→ RECORDS FOR THIS TASK
(* ===== verification/XpubTheorems.v ===== *)
(** * The publishing sockets keep their promise

    [xpub_t] is described by the map from topics to pipes, the classes of its
    pipes and the subscriptions that wait for the user; each of its operations
    implements a function on these.  Then: a message of any number of parts is
    delivered whole, to the pipes with a subscription that is a prefix of its first
    part. *)

From stdpp Require Import tactics sorting gmap.
From S2P Require Import Prelude ZmqTables Mtrie MtrieTheorems MtrieRefinement Msg MsgTheorems Array Pipes Dist DistTheorems Xpub.

(** ** What is promised *)

Record pub_state := mkPub { topics_of : topics; classes_of : gmap Z class; in_message : bool; pending_of : list bytes; verbosely : bool }.

Definition no_subscribers : pub_state := mkPub ∅ ∅ false [] false.

(** The pipes of the prefixes of [d]. *)
Definition subscribers (M : topics) (d : bytes) : gset Z :=
  list_to_set (concat (map (fun n => iterate (default ∅ (M !! take n d))) (seq 0 (S (length d))))).

Definition subscribed (M : topics) (d : bytes) (q : Z) : Prop := exists k X, k `prefix_of` d /\ M !! k = Some X /\ q ∈ X.

Lemma iterate_elem (X : pipes_t) q : q ∈ iterate X <-> q ∈ X.
Proof. unfold iterate. by rewrite merge_sort_Permutation, elem_of_elements. Qed.

Lemma subscribers_elem M d q : q ∈ subscribers M d <-> subscribed M d q.
Proof.
  unfold subscribers, subscribed. rewrite elem_of_list_to_set, list_elem_of_In, in_concat. split.
  - intros (l & (n & <- & _)%in_map_iff & Hq%list_elem_of_In%iterate_elem). destruct (M !! take n d) as [X|] eqn:E; [|by apply not_elem_of_empty in Hq].
    exists (take n d), X. split; [apply prefix_take|done].
  - intros (k & X & Hk & E & Hq). exists (iterate X). split; [|by apply list_elem_of_In, iterate_elem]. apply in_map_iff. exists (length k).
    pose proof Hk as [d' ->]. rewrite take_app_length, E. split; [done|]. apply in_seq. rewrite length_app. lia.
Qed.

(** The active pipes among [S] match. *)
Definition mark (S : gset Z) (q : Z) (c : class) : class := if decide (q ∈ S /\ c = Active) then Matching else c.
Definition marked (S : gset Z) (f : gmap Z class) : gmap Z class := map_imap (fun q c => Some (mark S q c)) f.

(** Of the matching pipes those that do not take a message are passive. *)
Definition refuse (takes : Z -> bool) (q : Z) (c : class) : class := if decide (c = Matching /\ takes q = false) then Passive else c.
Definition refused (takes : Z -> bool) (f : gmap Z class) : gmap Z class := map_imap (fun q c => Some (refuse takes q c)) f.

Lemma marked_lookup S f q : marked S f !! q = mark S q <$> f !! q.
Proof. unfold marked. rewrite map_lookup_imap. by destruct (f !! q). Qed.

Lemma refused_lookup t f q : refused t f !! q = refuse t q <$> f !! q.
Proof. unfold refused. rewrite map_lookup_imap. by destruct (f !! q). Qed.

Lemma passive_all_lookup R f q : passive_all R f !! q = if decide (q ∈ R) then Some Passive else f !! q.
Proof.
  unfold passive_all. induction R as [|p R IH]; [done|]. cbn [foldr]. destruct (decide (q = p)) as [->|Hne].
  - rewrite lookup_insert_eq, decide_True; [done|by left].
  - rewrite lookup_insert_ne, IH by done. destruct (decide (q ∈ R)), (decide (q ∈ p :: R)) as [Hin|Hout]; try done; [by destruct Hout; right|].
    by apply elem_of_cons in Hin as [|].
Qed.

Lemma passive_all_refused R t f : (forall q, q ∈ R <-> f !! q = Some Matching /\ t q = false) -> passive_all R f = refused t f.
Proof.
  intros HR. apply map_eq. intros q. rewrite passive_all_lookup, refused_lookup. unfold refuse. case_decide as Hq.
  - apply HR in Hq as [-> Ht]. cbn. by rewrite decide_True.
  - destruct (f !! q) as [c|] eqn:E; [|done]. cbn. rewrite decide_False; [done|]. intros [-> Ht]. by apply Hq, HR.
Qed.

(** A subscription of the pipe [p], for a socket of the type [ty]. *)
Definition promised_subscription (ty : Z) (d : bytes) (p : Z) (s : pub_state) : outcome pub_state :=
  match d with
  | [] => Ok s
  | c :: topic =>
      if (ord c =? 0) || (ord c =? 1) then
        match promised (if ord c =? 0 then Rm topic p else Add topic p) (topics_of s) with
        | Ok (a, M) =>
            let passed_on := (ty =? ZMQ_XPUB) && ((match a with Said unique => unique | _ => false end) || (negb (ord c =? 0) && verbosely s)) in
            Ok (mkPub M (classes_of s) (in_message s) (if passed_on then pending_of s ++ [d] else pending_of s) (verbosely s))
        | Aborted why => Aborted why
        | OutOfFuel => OutOfFuel
        end
      else Ok s
  end.

Fixpoint promised_subscriptions (ty : Z) (ds : list bytes) (p : Z) (s : pub_state) : outcome pub_state :=
  match ds with [] => Ok s | d :: ds' => let! s := promised_subscription ty d p s in promised_subscriptions ty ds' p s end.

(** A part of a message. *)
Definition matched (d : bytes) (s : pub_state) : gmap Z class := if in_message s then classes_of s else marked (subscribers (topics_of s) d) (classes_of s).

Definition promised_send (takes : Z -> bool) (d : bytes) (parts_follow : bool) (s : pub_state) : pub_state :=
  let f := after_part parts_follow (refused takes (matched d s)) in
  mkPub (topics_of s) (if parts_follow then f else unmatched <$> f) parts_follow (pending_of s) (verbosely s).

(** A pipe that leaves: its topics that nobody else has are unsubscribed. *)
Definition promised_leave (ty : Z) (p : Z) (s : pub_state) : pub_state :=
  let gone := merge_sort bytes_le (elements (filter (fun k => topics_of s !! k = Some {[ p ]}) (dom (topics_of s)))) in
  mkPub (without p (topics_of s)) (delete p (classes_of s)) (in_message s)
    (if ty =? ZMQ_PUB then pending_of s else pending_of s ++ map (cons (chr 0)) gone) (verbosely s).

Definition all_topics (p : Z) (s : pub_state) : pub_state :=
  mkPub (<[[] := {[ p ]} ∪ default ∅ (topics_of s !! [])]> (topics_of s)) (classes_of s) (in_message s) (pending_of s) (verbosely s).

Definition joining (p : Z) (s : pub_state) : pub_state :=
  mkPub (topics_of s) (<[p := if in_message s then Eligible else Active]> (classes_of s)) (in_message s) (pending_of s) (verbosely s).

Section Publishing.
Context {W : Type} `{PipeLaws W}.

(** The socket is as promised. *)
Record xpub_rel (x : xpub_t) (s : pub_state) (w : W) : Prop := {
  rel_dist : dist_ok (dist x);
  rel_classes : classes (dist x) (classes_of s);
  rel_world : world_ok (dist x) w;
  rel_topics : represents (subscriptions x) (topics_of s);
  rel_more : Xpub.more_parts x = in_message s /\ Dist.more_parts (dist x) = in_message s;
  rel_idle : in_message s = false -> matching (dist x) = 0;
  rel_known k X q : topics_of s !! k = Some X -> q ∈ X -> is_Some (classes_of s !! q);
  rel_pending : pending x = pending_of s;
  rel_verbose : verbose x = verbosely s
}.
(* ===== verification/Routes.v ===== *)
(** * What routing sockets expect of pipes

    A socket that answers its peers one by one knows the pipes by their
    identities and takes back the beginning of a message.  [RouteOps] are these
    methods of [pipe_t], and [RouteLaws] says that the other operations keep
    identities, that [check_write] tells whether a message is taken, and that a
    message that is read leaves what was written alone. *)

From stdpp Require Import tactics gmap.
From S2P Require Import Prelude Msg Yqueue Ypipe Pipe PipeProtocol Pipes SocketPipes.

Class RouteOps (W : Type) := {
  pipe_get_identity : Z -> W -> outcome bytes;
  pipe_set_identity : Z -> bytes -> W -> outcome W;
  (** with the messages that it closes *)
  pipe_rollback : Z -> W -> outcome (list msg_t * W)
}.

Class RouteLaws (W : Type) `{PipeLaws W, RouteOps W} := {
  identity_of : W -> Z -> bytes;

  get_identity_ok w p : attached w p -> pipe_get_identity p w = Ok (identity_of w p);

  set_identity_ok w p i : pipes_ok w -> attached w p -> exists w', pipe_set_identity p i w = Ok w' /\ pipes_ok w'
    /\ (forall q, attached w' q <-> attached w q)
    /\ (forall q, inbox w' q = inbox w q /\ outbox w' q = outbox w q /\ taking w' q = taking w q)
    /\ (forall q, identity_of w' q = if bool_decide (p = q) then i else identity_of w q);

  read_quiet w p o w' : pipes_ok w -> pipe_read p w = Ok (o, w') -> attached w p
    /\ (forall q, identity_of w' q = identity_of w q)
    /\ (forall q, attached w q -> p <> q \/ is_Some o -> outbox w' q = outbox w q /\ taking w' q = taking w q);

  write_quiet w p m b w' : pipe_write p m w = Ok (b, w') -> forall q, identity_of w' q = identity_of w q;

  check_write_tells w p b w' : pipe_check_write p w = Ok (b, w') -> b = taking w p
    /\ (forall q, taking w' q = taking w q) /\ (forall q, identity_of w' q = identity_of w q);

  flush_quiet w p w' : pipe_flush p w = Ok w' -> forall q, identity_of w' q = identity_of w q
}.

(** ** The pipes of a socket *)

#[export] Instance socket_route_ops : RouteOps socket_pipes := {
  pipe_get_identity p w := match ends w !! p with Some q => Ok (get_identity q) | None => Aborted "freed pipe" end;
  pipe_set_identity p i w := let! (_, w) := on_pipe p (fun v => Ok (tt, set_me (set_identity i (me v)) v)) w in Ok w;
  pipe_rollback p w := on_pipe p (fun v => let! v := rollback v in Ok (closed v, v)) w
}.

Definition identity_at (w : socket_pipes) (p : Z) : bytes := match ends w !! p with Some q => identity_ q | None => [] end.

(** The end of an operation on a pipe. *)
Lemma on_pipe_inv {A} p (f : view -> outcome (A * view)) w a w' : on_pipe p f w = Ok (a, w') ->
  exists q v, ends w !! p = Some q /\ f (mkView q (ypipes w) [] [] []) = Ok (a, v) /\ w' = mkPipes (<[p := me v]> (ends w)) (upipes v) (sent w ++ map (pair p) (commands v)).
Proof.
  unfold on_pipe. destruct (ends w !! p) as [q|]; [|done]. destruct (f _) as [[a' v]| |] eqn:E; try done. cbn [obind]. intros [= -> <-]. by exists q, v.
Qed.

Lemma identity_kept {A} p f (w : socket_pipes) (a : A) w' : on_pipe p f w = Ok (a, w') -> (forall v a' v', f v = Ok (a', v') -> identity_ (me v') = identity_ (me v)) ->
  forall q, identity_at w' q = identity_at w q.
Proof.
  intros E Hf q. destruct (on_pipe_inv p f w a w' E) as (e & v & He & Ev & ->). unfold identity_at. cbn [ends]. destruct (decide (q = p)) as [->|Hq].
  - rewrite lookup_insert_eq, He. by apply (Hf _ a v) in Ev.
  - by rewrite lookup_insert_ne.
Qed.

Lemma taking_kept {A} p f (w : socket_pipes) (a : A) w' : on_pipe p f w = Ok (a, w') -> (forall v a' v', f v = Ok (a', v') -> takes (me v') = takes (me v)) ->
  forall q, taking_at w' q = taking_at w q.
Proof.
  intros E Hf q. destruct (on_pipe_inv p f w a w' E) as (e & v & He & Ev & ->). unfold taking_at. cbn [ends]. destruct (decide (q = p)) as [->|Hq].
  - rewrite lookup_insert_eq, He. by apply (Hf _ a v) in Ev.
  - by rewrite lookup_insert_ne.
Qed.

Lemma delimit_identity v v' : delimit v = Ok v' -> identity_ (me v') = identity_ (me v).
Proof. unfold delimit. destruct (state (me v)); intros [= <-]; done. Qed.

Lemma read_identity v o v' : read v = Ok (o, v') -> identity_ (me v') = identity_ (me v).
Proof.
  unfold read. destruct (negb (readable v)); [by intros [= <- <-]|]. destruct (deref _ v) as [[a c]| |]; try done. cbn [obind]. destruct (up_read c) as [[m|] c1]; [|by intros [= <- <-]].
  destruct (is_delimiter m).
  - destruct (delimit _) as [v1| |] eqn:Ed; try done. cbn [obind]. intros [= <- <-]. by rewrite (delimit_identity _ _ Ed).
  - intros [= <- <-]. destruct (negb (has_flag more m)); by destruct (_ && _).
Qed.

Lemma check_write_identity v : identity_ (me (check_write v).2) = identity_ (me v) /\ takes (me (check_write v).2) = takes (me v).
Proof.
  pose proof (check_write_takes v) as Ht. revert Ht. unfold check_write. destruct (_ || _) eqn:E1; [done|]. destruct (_ && _); [|done]. cbn [fst snd]. intros <-. done.
Qed.

Lemma write_identity m v b v' : write m v = Ok (b, v') -> identity_ (me v') = identity_ (me v).
Proof.
  unfold write. destruct (check_write_identity v) as [Hi _]. destruct (check_write v) as [b1 v1]. cbn [snd] in Hi. destruct b1; cbn [negb]; [|by intros [= <- <-]].
  destruct (deref _ v1) as [[a c]| |]; try done. cbn [obind]. intros [= <- <-]. by destruct (negb (has_flag more m)).
Qed.

Lemma flush_identity v v' : flush v = Ok v' -> identity_ (me v') = identity_ (me v).
Proof.
  unfold flush. destruct (is_state StTerminating v); [by intros [= <-]|]. destruct (outpipe (me v)); [|by intros [= <-]]. destruct (deref _ v) as [[a c]| |]; try done. cbn [obind].
  destruct (up_flush c) as [b c1]. intros [= <-]. by destruct (negb b).
Qed.

Lemma takes_spec q : takes q = out_active q && bool_decide (state q = StActive)
  && negb ((0 <? hwm q) && (to_uint64 (msgs_written q - peers_msgs_read q) =? to_uint64 (hwm q))).
Proof. unfold takes, check_write, is_state. cbn [me]. destruct (out_active q), (bool_decide _); cbn; try done. by destruct (_ && _). Qed.

(** A message that is read leaves the rest of the end alone. *)
Lemma read_some_takes v m v' : read v = Ok (Some m, v') -> takes (me v') = takes (me v) /\ outpipe (me v') = outpipe (me v)
  /\ exists a c, inpipe (me v) = Some a /\ upipes v' = <[a := c]> (upipes v).
Proof.
  unfold read. destruct (negb (readable v)); [done|]. destruct (deref (inpipe (me v)) v) as [[a c]| |] eqn:Ed; try done. cbn [obind].
  assert (Ea : inpipe (me v) = Some a) by (unfold deref in Ed; destruct (inpipe (me v)) as [b|]; [|done]; destruct (upipes v !! b); [|done]; by injection Ed as -> _).
  destruct (up_read c) as [[m'|] c1]; [|done]. destruct (is_delimiter m'); [by destruct (delimit _)|].
  intros [= -> <-]. set (v1 := if negb (has_flag more m) then _ else _). set (v2 := if (0 <? lwm (me v1)) && _ then _ else v1).
  assert (H2 : me v2 = me v1 /\ upipes v2 = upipes v1) by (unfold v2; by destruct (_ && _)). destruct H2 as [-> ->].
  assert (H1 : takes (me v1) = takes (me v) /\ outpipe (me v1) = outpipe (me v) /\ upipes v1 = <[a := c1]> (upipes v)) by (rewrite !takes_spec; unfold v1; by destruct (has_flag more m)).
  destruct H1 as (-> & -> & ->). split; [done|]. split; [done|]. by exists a, c1.
Qed.

#[export] Program Instance socket_route_laws : RouteLaws socket_pipes := { identity_of := identity_at }.
Next Obligation. intros w p [q Hq]. unfold identity_at. cbn. by rewrite Hq. Qed.
Next Obligation.
  intros w p i Hw [q Hq]. cbn [pipe_set_identity socket_route_ops]. rewrite (on_pipe_run w p q Hq _ tt (mkView (set_identity i q) (ypipes w) [] [] [])) by done. cbn [obind me upipes commands].
  eexists. split; [reflexivity|]. destruct (own_in w p q Hw Hq) as (a & c & Ha & Hc).
  assert (He : effect q (set_identity i q) (ypipes w) (ypipes w) a) by (split; try done; by left).
  destruct (effect_ok w p q _ _ a (sent w ++ map (pair p) []) Hw Hq He) as (Hw' & Hatt & Hoth). split; [done|]. split; [done|]. split.
  - intros r. destruct (decide (r = p)) as [->|Hr]; [|destruct (Hoth r Hr) as [H1 H2]; split; [exact H1|split; [exact H2|]]; unfold taking; cbn; unfold taking_at; cbn; by rewrite lookup_insert_ne].
    cbn. unfold inbox_of, outbox_of, taking_at, channel_at. cbn. rewrite lookup_insert_eq, Hq. split; [done|]. split; [done|]. by rewrite !takes_spec.
  - intros r. unfold identity_at. cbn [ends]. destruct (decide (p = r)) as [->|Hr]; [by rewrite lookup_insert_eq, bool_decide_eq_true_2|by rewrite lookup_insert_ne, bool_decide_eq_false_2].
Qed.
Next Obligation.
  intros w p o w' Hw E. pose proof E as E'. cbn [pipe_read socket_pipe_ops] in E'. destruct (on_pipe_inv p read w o w' E') as (e & v & He & Ev & ->).
  split; [by exists e|]. split; [by apply (identity_kept p read w o _ E'), read_identity|]. intros q Hqa [Hq|[m ->]].
  - assert (Hatt : attached w p) by by exists e. destruct (pipe_read_ok w p Hw Hatt) as (o2 & w2 & E2 & _). rewrite E in E2. injection E2 as <- <-.
    destruct (own_in w p e Hw He) as (a & c & Ha & Hc). destruct (read_effect e (ypipes w) a c Ha Hc) as (o3 & v3 & c3 & E3 & Hef & _). rewrite Ev in E3. injection E3 as _ <-.
    destruct (effect_ok w p e _ _ a (sent w ++ map (pair p) (commands v)) Hw He Hef) as (_ & _ & Hoth). destruct (Hoth q (not_eq_sym Hq)) as [_ Ho]. split; [exact Ho|].
    cbn. unfold taking_at. cbn. by rewrite lookup_insert_ne.
  - destruct (read_some_takes _ m v Ev) as (Ht & Hout & a & c & Ha & Hu). cbn [me upipes] in *. destruct (own_in w p e Hw He) as (a' & c' & Ha' & Hc').
    assert (a' = a) as -> by congruence. destruct (read_effect e (ypipes w) a c' Ha Hc') as (o3 & v3 & c3 & E3 & Hef & _). rewrite Ev in E3. injection E3 as _ <-.
    destruct (effect_ok w p e _ _ a (sent w ++ map (pair p) (commands v)) Hw He Hef) as (_ & _ & Hoth). destruct (decide (q = p)) as [->|Hq].
    + cbn. split; [|unfold taking_at; cbn; by rewrite lookup_insert_eq, He].
      unfold outbox_of, channel_at. cbn. rewrite lookup_insert_eq, He, Hout, Hu. destruct (outpipe e) as [b|] eqn:Eb; [|done]. cbn. rewrite lookup_insert_ne; [done|].
      intros ->. apply (sp_apart w Hw p e He). congruence.
    + destruct (Hoth q Hq) as [_ Ho]. split; [exact Ho|]. cbn. unfold taking_at. cbn. by rewrite lookup_insert_ne.
Qed.
Next Obligation. intros w p m b w' E. apply (identity_kept p (write m) w b w' E). intros v b' v'. apply write_identity. Qed.
Next Obligation.
  intros w p b w' E. cbn [pipe_check_write socket_pipe_ops] in E. split; [|split].
  - destruct (on_pipe_inv _ _ _ _ _ E) as (e & v & He & [= Ev] & _). cbn. unfold taking_at. rewrite He. pose proof (check_write_takes (mkView e (ypipes w) [] [] [])) as Ht. rewrite Ev in Ht. exact Ht.
  - apply (taking_kept p _ w b w' E). intros v b' v' [= Ev]. destruct (check_write_identity v) as [_ Ht]. by rewrite Ev in Ht.
  - apply (identity_kept p _ w b w' E). intros v b' v' [= Ev]. destruct (check_write_identity v) as [Ht _]. by rewrite Ev in Ht.
Qed.
Next Obligation.
  intros w p w' E. cbn [pipe_flush socket_pipe_ops] in E. destruct (on_pipe p _ w) as [[[] w1]| |] eqn:E1; try done. cbn [obind] in E. injection E as <-.
  apply (identity_kept p _ w tt w1 E1). intros v [] v'. destruct (flush v) as [v2| |] eqn:Ef; try done. cbn [obind]. intros [= <-]. by apply flush_identity.
Qed.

→ ACTION ITEM
Nothing but the lines from the top of the records down to the line with "pipes and the" belongs in the answer; repeat them exactly.

→ THE ANSWER
(* ===== verification/XpubTheorems.v ===== *)
(** * The publishing sockets keep their promise

    [xpub_t] is described by the map from topics to pipes, the classes of its
    pipes and the subscriptions that wait for the user; each of its operations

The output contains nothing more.